Mataram (Suara NTB) – Bawaslu Provinsi NTB menggelar sidang pembacaan putusan pendahuluan pelanggaran administrasi bersifat Terstruktur Sistematis dan Masif (TSM) Pilkada Kabupaten Lombok Tengah tahun 2020. Bawaslu memutuskan menolak menindaklanjuti laporan perkara TSM dengan nomor register 02/Reg/R/TSM-PB/18.00/I/2021 terseb.

“Rapat pleno Bawaslu Provinsi NTB tanggal  7 Januari memutuskan, menyatakan laporan pelapor tidak dapat ditindaklanjuti,” ucap majelis hakim, Umar Achmad Seth membacakan keputusan Bawaslu pada Kamis, 7 Januari 2021. Keputusan tersebut diambil lantaran dari hasil analisa Bawaslu Provinsi NTB terhadap laporan dari pasangan calon Bupati/Wakil Bupati Pilkada Kabupaten Lombok Tengah, Ahmad Ziadi-Lalu Aswantara tersebut dinilai tak memenuhi syarat. Baik syarat formil maupun syarat materiil sebagaimana ketentuan dalam peraturan Bawaslu nomor 9 tahun 2020.

“Analisa terhadap laporan tersebut sebagai berikut.

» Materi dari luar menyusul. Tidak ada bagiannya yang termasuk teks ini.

(* ===== verification/Relay.v ===== *)
(** The client side of SMTP: [internal/smtp/relay.go], [relay_dsn.go],
    [relay_starttls.go] and [helo.go].

    A connection is a record of what the remote does at each step: its replies
    before TLS, its certificates, and the outcome of each call of the go-smtp
    client.  Nothing ties these outcomes together, so a theorem about every
    [Conn] is a theorem about every remote.  A delivery logs each command it
    issues with the transport it is issued on, and each message a remote has
    accepted.  Deadlines, closing connections and log output are left out. *)

From S2P Require Import Prelude GoStrings Pebble Proto QueueCommand AttSplit Queue Dnssec TlsPolicy.
From Stdlib Require Import Ascii.

(** * Host and port, [net.SplitHostPort] and [net.JoinHostPort] *)

Definition split_bracketed (s : string) : option string :=
  match Cut s "]" with
  | Some (h, String ":" port) =>
      if has_char ":" port || has_char "[" (h +:+ port) || has_char "]" port then None else Some h
  | _ => None
  end.
Definition SplitHostPort (s : string) : option string :=
  match s with
  | String "[" s' => split_bracketed s'
  | _ => match CutLast s ":" with
         | Some (h, _) => if has_char ":" h || has_char "[" s || has_char "]" s then None else Some h
         | None => None
         end
  end.
Definition JoinHostPort (host port : string) : string :=
  if has_char ":" host then "[" +:+ host +:+ "]:" +:+ port else host +:+ ":" +:+ port.

(** * The HELO name *)

(** [net.ParseIP] with the text of the address: version 4 or 6. *)
Inductive ip_text := IP4 (s : string) | IP6 (s : string).

Section Helo.
Context `{GoUnicode} (ParseIP : string -> option ip_text).

Definition ip_brackets (ip : ip_text) : string := match ip with IP4 s => "[" +:+ s +:+ "]" | IP6 s => "[IPv6:" +:+ s +:+ "]" end.
Definition ipLiteral (host : string) : option string :=
  ip_brackets <$> ParseIP (TrimPrefix (TrimSuffix (TrimPrefix host "[") "]") "ipv6:").
Definition normalizeHELOCandidate (s : string) : string := ToLower (TrimSpace s).
Definition isQualifiedHELO (name : string) : bool :=
  if String.eqb name "" || negb (Contains name ".") then false else
  if bool_decide (is_Some (ParseIP name)) then false else
  if String.eqb name "localhost" || String.eqb name "localhost.localdomain" then false else
  if HasSuffix name ".local" || HasSuffix name ".localdomain" then false else
  str_all (fun c => negb ((byte_of c <=? 32) || (byte_of c =? 127))) name.
Definition qualifyHELOCandidate (s : string) : option string :=
  let h := normalizeHELOCandidate s in
  if String.eqb h "" then None else
  match ipLiteral h with
  | Some lit => Some lit
  | None => if isQualifiedHELO h then Some h else None
  end.
Definition resolveHELOName (smtpHostname dkimDomain : string) (hostname : result string)
    (resolveServerDomain : string -> string -> string) : option string :=
  match qualifyHELOCandidate smtpHostname with
  | Some h => Some h
  | None =>
      let own := match hostname with
                 | Ok h => if Contains (normalizeHELOCandidate h) "." then qualifyHELOCandidate h else None
                 | Err _ => None
                 end in
      match own with
      | Some q => Some q
      | None => qualifyHELOCandidate (resolveServerDomain dkimDomain smtpHostname)
      end
  end.
Definition addressLiteral (addr : string) : string :=
  match ParseIP (default addr (SplitHostPort addr)) with
  | Some ip => ip_brackets ip
  | None => "[127.0.0.1]"
  end.
End Helo.

(** * DSN parameters *)

Inductive DSNReturn := RetNone | RetFull | RetHeaders.
Inductive DSNNotify := DSNNever | DSNSuccess | DSNFailure | DSNDelayed.
Inductive DSNAddressType := AddrNone | AddrRFC822 | AddrUTF8.
#[global] Instance DSNReturn_eq_dec : EqDecision DSNReturn. Proof. solve_decision. Defined.
#[global] Instance DSNNotify_eq_dec : EqDecision DSNNotify. Proof. solve_decision. Defined.
#[global] Instance DSNAddressType_eq_dec : EqDecision DSNAddressType. Proof. solve_decision. Defined.

Definition maxENVIDLen : Z := 100.
Record rcptDSN := mkRD { rd_notify : Z; rd_typ : DSNAddressType; rd_orcpt : string }.
Record envelopeDSN := mkEnvDSN { ed_ret : DSNReturn; ed_envid : string; ed_rcpts : gmap string rcptDSN }.
Record RcptOptions := mkRcptOpts { ro_Notify : list DSNNotify; ro_Type : DSNAddressType; ro_Orcpt : string }.
Record MailOptions := mkMailOpts { mo_Size : Z; mo_Return : DSNReturn; mo_EnvelopeID : string; mo_UTF8 : bool }.
#[global] Instance RcptOptions_eq_dec : EqDecision RcptOptions. Proof. solve_decision. Defined.
#[global] Instance MailOptions_eq_dec : EqDecision MailOptions. Proof. solve_decision. Defined.

Definition mailParams (e : option envelopeDSN) : DSNReturn * string :=
  match e with Some e => (ed_ret e, ed_envid e) | None => (RetNone, "") end.

(** Loops over runes, which agree with loops over bytes for these tests. *)
Definition printableASCII (s : string) : bool := str_all (in_range 32 126) s.
Definition hasControl (s : string) : bool := negb (str_all (fun c => negb ((byte_of c <? 32) || (byte_of c =? 127))) s).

Berdasarkan ketentuan pasal 15 hurup b, poin 1 peraturan Bawaslu nomor 9 tahun 2020 terkait uraian pelanggaran administrasi yang bersifat Terstruktur Sistematis dan Masif. Pertama laporan pelapor tidak memenuhi syarat formil kedua laporan pelapor tidak memenuhi syarat materil,” ucap Umar.

Diketahui dalam laporannya, pasangan Ziadi-Aswantara menguraikan sejumlah temuan dugaan pelanggaran administrasi yang bersifat Terstruktur, Sistematis dan Masif (TSM), yakni keterlibatan penyelanggara pemilu, keterlibatan struktur aparatur pemerintah daerah Kabupaten Lombok Tengah dan penggunaan politik uang untuk mempengaruhi pemilih pada Pilkada serentak 2020 Lombok Tengah.

“Melihat fakta-fakta yang diuraikan di atas, bagaimana keterlibatan penyelengara pemilu dan aparatur pemerintah daerah dalam Pilkada serentak 2020 Kabupaten Lombok Tengah. Bahwa pelapor pada uraian posita belum menguraikan peristiwa perbuatan yang menjanjikan atau memberikan uang atau materi lainnya untuk mempengaruhi penyelenggara pemilihan atau pemilih yang terjadi di 50 persen jumlah kecamatan atau lebih dari jumlah seluruh kecamatan di Kabupaten Lombok Tengah,” jelas Umar.

Begitu juga dengan bukti-bukti yang diajukan oleh pelapor, menurut penilaian Bawaslu belum memenuhi syarat materil. Sehingga Bawaslu berkesimpulan bahwa laporan pelapor tidak dapat ditindaklanjuti.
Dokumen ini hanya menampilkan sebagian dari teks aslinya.